The offence carries a maximum penalty of 12 months’ imprisonment, an unlimited fine, or both.
‘This is not a low-level crime’ said InstaVolt CEO Delvin Lane. ‘It is a direct attack on the UK’s national infrastructure. The cost is approaching £2 million, but the damage to public confidence in electric vehicles is even greater.
‘Without serious intervention, cable theft threatens to derail the UK’s 2030 net zero targets. We must act now to protect our EV infrastructure and support the transition to cleaner, greener transport.’
InstaVolt, like some rival networks, has introduced a range of counter mearsures including the rollout of protective sheathing, GPS technology to trace stolen equipment, CCTV monitoring, and increased security patrols.
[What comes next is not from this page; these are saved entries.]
(* ===== verification/JsNum.v ===== *)
(** * JsNum: the ordering of JavaScript numbers

    The program compares coordinates with [<] and [>] only.  A JavaScript
    number is an IEEE-754 binary64 value: finite values, two zeros, two
    infinities and NaN.  This file states what the program may assume of the
    comparison as the interface [JsOrder], derives the order-theoretic
    consequences once against the interface, and gives the instance on the
    standard library's [spec_float], for which [SFltb] is the comparison the
    language specifies.  Nothing here is floating-point arithmetic: the
    program never adds or multiplies coordinates. *)

From Stdlib Require Import ZArith Lia SpecFloat.
From S2P Require Import Prelude.

(** ** The interface *)

Class JsOrder (T : Type) := {
  js_lt : T → T → bool;
  js_nan : T → bool;
  js_lt_nan_l x y : js_nan x = true → js_lt x y = false;
  js_lt_nan_r x y : js_nan y = true → js_lt x y = false;
  js_lt_irrefl x : js_lt x x = false;
  js_lt_trans x y z : js_lt x y = true → js_lt y z = true → js_lt x z = true;
  js_lt_negtrans x y z :
    js_nan y = false → js_lt x y = false → js_lt y z = false → js_lt x z = false;
}.

#[global] Hint Mode JsOrder ! : typeclass_instances.

Notation "x <? y" := (js_lt x y) : jp_scope.
Notation "x >? y" := (js_lt y x) : jp_scope.

Section order.
Context `{JsOrder T}.
Implicit Types x y z : T.
Local Open Scope jp_scope.

(** [x ⊑ y]: both are numbers and [y < x] is false. *)
Definition js_le (x y : T) : Prop :=
  js_nan x = false ∧ js_nan y = false ∧ (y <? x) = false.

(** [x === y] on numbers: neither is below the other.  The two zeros are
    related and NaN is related to nothing, itself included. *)
Definition js_eqv (x y : T) : Prop := js_le x y ∧ js_le y x.

(** SameValueZero: [===] made reflexive at NaN. *)
Definition js_same (x y : T) : Prop :=
  (js_nan x = true ∧ js_nan y = true) ∨ js_eqv x y.

(** The smaller and the larger of two numbers as the program's conditional
    assignments compute them: [if (v < m) m = v] and [if (v > m) m = v]. *)
Definition js_min_step (m v : T) : T := if v <? m then v else m.
Definition js_max_step (m v : T) : T := if v >? m then v else m.

(** [x === y] on numbers, as a test. *)
Definition js_strict_eq (x y : T) : bool :=
  negb (js_nan x) && negb (js_nan y) && negb (x <? y) && negb (y <? x).

Lemma js_lt_not_nan x y : (x <? y) = true → js_nan x = false ∧ js_nan y = false.
Proof.
  intros Hlt. split; apply not_true_is_false; intros Hn.
  - by rewrite js_lt_nan_l in Hlt.
  - by rewrite js_lt_nan_r in Hlt.
Qed.

Lemma js_lt_asym x y : (x <? y) = true → (y <? x) = false.
Proof.
  intros Hxy. apply not_true_is_false; intros Hyx.
  pose proof (js_lt_trans _ _ _ Hxy Hyx) as Hxx.
  by rewrite js_lt_irrefl in Hxx.
Qed.

Lemma js_le_refl x : js_nan x = false → js_le x x.
Proof. intros Hx. repeat split; auto using js_lt_irrefl. Qed.

Lemma js_le_trans x y z : js_le x y → js_le y z → js_le x z.
Proof.
  intros (Hx & Hy & Hyx) (_ & Hz & Hzy). repeat split; [done..|].
  by apply js_lt_negtrans with y.
Qed.

Lemma js_le_total x y :
  js_nan x = false → js_nan y = false → js_le x y ∨ js_le y x.
Proof.
  intros Hx Hy. destruct (y <? x) eqn:Hyx.
  - right. repeat split; [done..|]. by apply js_lt_asym.
  - left. by repeat split.
Qed.

Lemma js_lt_le x y : (x <? y) = true → js_le x y.
Proof.
  intros Hlt. destruct (js_lt_not_nan _ _ Hlt).
  repeat split; [done..|]. by apply js_lt_asym.
Qed.

Lemma js_le_not_nan_l x y : js_le x y → js_nan x = false.
Proof. by intros (? & ? & ?). Qed.

Lemma js_le_not_nan_r x y : js_le x y → js_nan y = false.
Proof. by intros (? & ? & ?). Qed.

Lemma js_lt_le_trans x y z : (x <? y) = true → js_le y z → (x <? z) = true.
Proof.
  intros Hxy (Hy & Hz & Hzy). destruct (x <? z) eqn:Hxz; [done|].
  by rewrite (js_lt_negtrans x z y Hz Hxz Hzy) in Hxy.
Qed.

Lemma js_le_lt_trans x y z : js_le x y → (y <? z) = true → (x <? z) = true.
Proof.
  intros (Hx & Hy & Hyx) Hyz. destruct (x <? z) eqn:Hxz; [done|].
  by rewrite (js_lt_negtrans y x z Hx Hyx Hxz) in Hyz.
Qed.

(** *** The conditional assignments *)

Lemma js_min_step_nan_r m v : js_nan v = true → js_min_step m v = m.
Proof. intros Hv. unfold js_min_step. by rewrite js_lt_nan_l. Qed.

Lemma js_max_step_nan_r m v : js_nan v = true → js_max_step m v = m.
Proof. intros Hv. unfold js_max_step. by rewrite js_lt_nan_r. Qed.

Lemma js_min_step_nan_l m v : js_nan m = true → js_min_step m v = m.
Proof. intros Hm. unfold js_min_step. by rewrite js_lt_nan_r. Qed.

Lemma js_max_step_nan_l m v : js_nan m = true → js_max_step m v = m.
Proof. intros Hm. unfold js_max_step. by rewrite js_lt_nan_l. Qed.

Lemma js_min_step_cases m v : js_min_step m v = m ∨ js_min_step m v = v.
Proof. unfold js_min_step. split_if; auto. Qed.

Lemma js_max_step_cases m v : js_max_step m v = m ∨ js_max_step m v = v.
Proof. unfold js_max_step. split_if; auto. Qed.

Lemma js_min_step_not_nan m v :
  js_nan m = false → js_nan (js_min_step m v) = false.
Proof.
  intros Hm. unfold js_min_step. split_if; [|done].
  by apply js_lt_not_nan in Hguard as [? _].
Qed.

Lemma js_max_step_not_nan m v :
  js_nan m = false → js_nan (js_max_step m v) = false.
Proof.
  intros Hm. unfold js_max_step. split_if; [|done].
  by apply js_lt_not_nan in Hguard as [_ ?].
Qed.

Lemma js_min_step_le_l m v : js_nan m = false → js_le (js_min_step m v) m.
Proof.
  intros Hm. unfold js_min_step. split_if.
  - by apply js_lt_le.
  - by apply js_le_refl.
Qed.

Lemma js_min_step_le_r m v :
  js_nan m = false → js_nan v = false → js_le (js_min_step m v) v.
Proof.
  intros Hm Hv. unfold js_min_step. split_if.
  - by apply js_le_refl.
  - by repeat split.
Qed.

Lemma js_max_step_ge_l m v : js_nan m = false → js_le m (js_max_step m v).
Proof.
  intros Hm. unfold js_max_step. split_if.
  - by apply js_lt_le.
  - by apply js_le_refl.
Qed.

Lemma js_max_step_ge_r m v :
  js_nan m = false → js_nan v = false → js_le v (js_max_step m v).
Proof.
  intros Hm Hv. unfold js_max_step. split_if.
  - by apply js_le_refl.
  - by repeat split.
Qed.

(** *** [===] and SameValueZero *)

Lemma js_eqv_sym x y : js_eqv x y → js_eqv y x.
Proof. by intros [? ?]. Qed.

Lemma js_eqv_trans x y z : js_eqv x y → js_eqv y z → js_eqv x z.
Proof. intros [? ?] [? ?]. split; by eapply js_le_trans. Qed.

Lemma js_eqv_refl x : js_nan x = false → js_eqv x x.
Proof. intros. split; by apply js_le_refl. Qed.

Lemma js_strict_eq_spec x y : js_strict_eq x y = true ↔ js_eqv x y.
Proof.
  unfold js_strict_eq, js_eqv, js_le.
  rewrite !andb_true_iff, !negb_true_iff.
  split; [intros [[[? ?] ?] ?]|intros [(? & ? & ?) (? & ? & ?)]]; by split_and!.
Qed.

Lemma js_same_nan x y : js_same x y → js_nan x = js_nan y.
Proof.
  intros [[-> ->]|[Hxy _]]; [done|].
  by rewrite (js_le_not_nan_l _ _ Hxy), (js_le_not_nan_r _ _ Hxy).
Qed.

#[export] Instance js_same_equiv : Equivalence js_same.
Proof.
  split.
  - intros x. destruct (js_nan x) eqn:Hx; [by left|right; by apply js_eqv_refl].
  - intros x y [[? ?]|?]; [by left|right; by apply js_eqv_sym].
  - intros x y z Hxy Hyz.
    pose proof (js_same_nan _ _ Hxy) as Hn1.
    pose proof (js_same_nan _ _ Hyz) as Hn2.
    destruct Hxy as [[Hx Hy]|Hxy]; [left; split; congruence|].
    destruct Hyz as [[Hy _]|Hyz]; [|right; by eapply js_eqv_trans].
    destruct Hxy as [Hle _]. apply js_le_not_nan_r in Hle. congruence.
Qed.

#[export] Instance js_lt_proper : Proper (js_same ==> js_same ==> eq) js_lt.
Proof.
  assert (∀ x x' y y', js_same x x' → js_same y y' →
    (x <? y) = true → (x' <? y') = true) as Himp.
  { intros x x' y y' Hx Hy Hlt.
    destruct (js_lt_not_nan _ _ Hlt) as [Hnx Hny].
    destruct Hx as [[? _]|[_ Hx]]; [congruence|].
    destruct Hy as [[? _]|[Hy _]]; [congruence|].
    eapply js_le_lt_trans; [done|]. by eapply js_lt_le_trans. }
  intros x x' Hx y y' Hy.
  destruct (x <? y) eqn:E1, (x' <? y') eqn:E2; try done.
  - by rewrite (Himp x x' y y') in E2.
  - symmetry in Hx, Hy. by rewrite (Himp x' x y' y) in E1.
Qed.

#[export] Instance js_nan_proper : Proper (js_same ==> eq) js_nan.
Proof. intros x y. apply js_same_nan. Qed.

#[export] Instance js_min_step_proper :
  Proper (js_same ==> js_same ==> js_same) js_min_step.
Proof.
  intros m m' Hm v v' Hv. unfold js_min_step.
  rewrite (js_lt_proper _ _ Hv _ _ Hm). by split_if.
Qed.

#[export] Instance js_max_step_proper :
  Proper (js_same ==> js_same ==> js_same) js_max_step.
Proof.
  intros m m' Hm v v' Hv. unfold js_max_step.
  rewrite (js_lt_proper _ _ Hm _ _ Hv). by split_if.
Qed.

End order.

#[export] Hint Resolve js_le_refl js_lt_le js_min_step_le_l js_min_step_le_r
  js_max_step_ge_l js_max_step_ge_r js_min_step_not_nan js_max_step_not_nan : jp.

(** ** The instance: binary64 *)

(** A JavaScript number. *)
Abbreviation jsnum := spec_float.

(** The value [NaN]. *)
Abbreviation NaN := S754_nan.

(** The value of an integer literal of the source text. *)
Definition num_of_Z (z : Z) : jsnum := binary_normalize 53 1024 z 0 false.

Definition sf_nan (f : jsnum) : bool :=
  match f with S754_nan => true | _ => false end.

(** Position of a non-NaN value in the order: sign class first, then
    exponent and mantissa, both negated for negative values. *)
Definition sf_rank (f : jsnum) : Z * Z * Z :=
  match f with
  | S754_infinity true => (-2, 0, 0)
  | S754_finite true m e => (-1, - e, - Z.pos m)
  | S754_zero _ | S754_nan => (0, 0, 0)
  | S754_finite false m e => (1, e, Z.pos m)
  | S754_infinity false => (2, 0, 0)
  end%Z.

Definition lex3_lt (a b : Z * Z * Z) : Prop :=
  (a.1.1 < b.1.1 ∨ a.1.1 = b.1.1 ∧
    (a.1.2 < b.1.2 ∨ a.1.2 = b.1.2 ∧ a.2 < b.2))%Z.

Lemma compare_cont_cases (m1 m2 : positive) :
  (PosDef.Pos.compare_cont Eq m1 m2 = Lt ∧ Z.pos m1 < Z.pos m2)%Z ∨
  (PosDef.Pos.compare_cont Eq m1 m2 = Eq ∧ m1 = m2) ∨
  (PosDef.Pos.compare_cont Eq m1 m2 = Gt ∧ Z.pos m2 < Z.pos m1)%Z.
Proof.
  change (PosDef.Pos.compare_cont Eq m1 m2) with (m1 ?= m2)%positive.
  destruct (Pos.compare_spec m1 m2); auto with lia.
Qed.

Lemma SFltb_rank (x y : jsnum) :
  SFltb x y = true ↔
  sf_nan x = false ∧ sf_nan y = false ∧ lex3_lt (sf_rank x) (sf_rank y).
Proof.
  unfold SFltb, lex3_lt.
  destruct x as [[]|[]| |[] m1 e1], y as [[]|[]| |[] m2 e2]; simpl;
    try (split; [done|intros (? & ? & ?); lia]);
    try (split; [intros _; repeat split; lia|done]).
  all: destruct (Z.compare_spec e1 e2) as [->|?|?];
    destruct (compare_cont_cases m1 m2) as [[E ?]|[[E ->]|[E ?]]];
    rewrite ?E; simpl;
    (split; [intros ?; repeat split; try done; lia|intros (_ & _ & ?); try done; lia]).
Qed.

Lemma SFltb_false_rank (x y : jsnum) :
  sf_nan x = false → sf_nan y = false →
  SFltb x y = false ↔ ¬ lex3_lt (sf_rank x) (sf_rank y).
Proof.
  intros Hx Hy. rewrite <-not_true_iff_false, SFltb_rank.
  split; [intros Hn Hl; by apply Hn|intros Hn (_ & _ & Hl); by apply Hn].
Qed.

#[export, refine] Instance jsnum_order : JsOrder jsnum :=
  {| js_lt := SFltb; js_nan := sf_nan |}.
Proof.
  - intros x y Hx. apply not_true_is_false. rewrite SFltb_rank.
    intros (? & _). congruence.
  - intros x y Hy. apply not_true_is_false. rewrite SFltb_rank.
    intros (_ & ? & _). congruence.
  - intros x. apply not_true_is_false. rewrite SFltb_rank.
    unfold lex3_lt. intros (_ & _ & ?). lia.
  - intros x y z. rewrite !SFltb_rank. unfold lex3_lt.
    intros (? & ? & ?) (_ & ? & ?). repeat split; [done..|lia].
  - intros x y z Hy Hxy Hyz.
    destruct (sf_nan x) eqn:Hx.
    { apply not_true_is_false. rewrite SFltb_rank. intros (? & _). congruence. }
    destruct (sf_nan z) eqn:Hz.
    { apply not_true_is_false. rewrite SFltb_rank. intros (_ & ? & _). congruence. }
    rewrite SFltb_false_rank in * by done. unfold lex3_lt in *. lia.
Defined.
Operator Evyve claims an estimated 100 chargers had been targeted in the last 12 months – a third of its entire UK network of devices – while the Osprey charging network told the Mail that over the last two years, it has seen over 100 separate incidents affecting over 250 individual charge points at its sites.
A spokesman said: ‘Tracking the increasing price of copper and other industries’ theft trends, incidents involving cables cut at Osprey charge points have accelerated in 2025, reaching a peak over the summer.’
Asif Ghafoor, CEO of Be.EV, said cable theft was quickly becoming the number one issue for the EV charging sector.
He said: ‘It’s easy to focus on the business cost of the damage but the real impact falls on drivers who rely on access to this infrastructure to keep moving.’
Labour is under mounting pressure to delay its 2030 ban on new petrol and diesel cars, after the EU last month watered down its plans to ban the sale of new petrol and diesel vehicles by 2035.
Under the European Commission’s new plan, on the back of intense lobbying by manufacturers, 90 per cent of new cars sold from 2035 would have to be zero-emission, rather than 100 per cent.
The government has set a target for Britain to be net zero by 2050 and said it remains committed to its net zero policies, despite an official report last month revealing that slowing the pace of net zero could save the British economy £350bn.
While it plans to ban new petrol and diesel cars from 2030, hybrid cars have an extra five years’ grace.
Greg Smith, the Shadow Parliamentary Under Secretary for Net Zero and Transport, said: ‘We announced before Christmas that if we form a government before 2029 we will get rid of the ZEV mandate and let people choose what they want to drive.
‘For many people the charging infrastructure is not there – they do not have their own driveways, or range anxiety is an issue, and now there is this (cable theft problem).
‘It’s just going to be an added misery.’
He added: ‘We’re trying to drive something through which people were probably not fully on board with but felt pressured to comply with.’
The charging industry is a vital component in the country’s push towards EV uptake, clean transport and Net Zero. There are currently around 1.7 million electric vehicles on the roads.
Vicky Read, chief executive, ChargeUK: ‘The EV charging industry is putting huge effort and investment into giving drivers the certainty that when they arrive at a charge point, they’re going to be able to put power in their vehicle.
‘So, it is infuriating when that is not the case because a criminal has cut the cable — for drivers and for the charge point operators who are spending thousands on this problem which could be better spent building more charge points.
‘We need to work together as an industry with the police and the Home Office to cut down on this crime and continue to give EV drivers confidence.’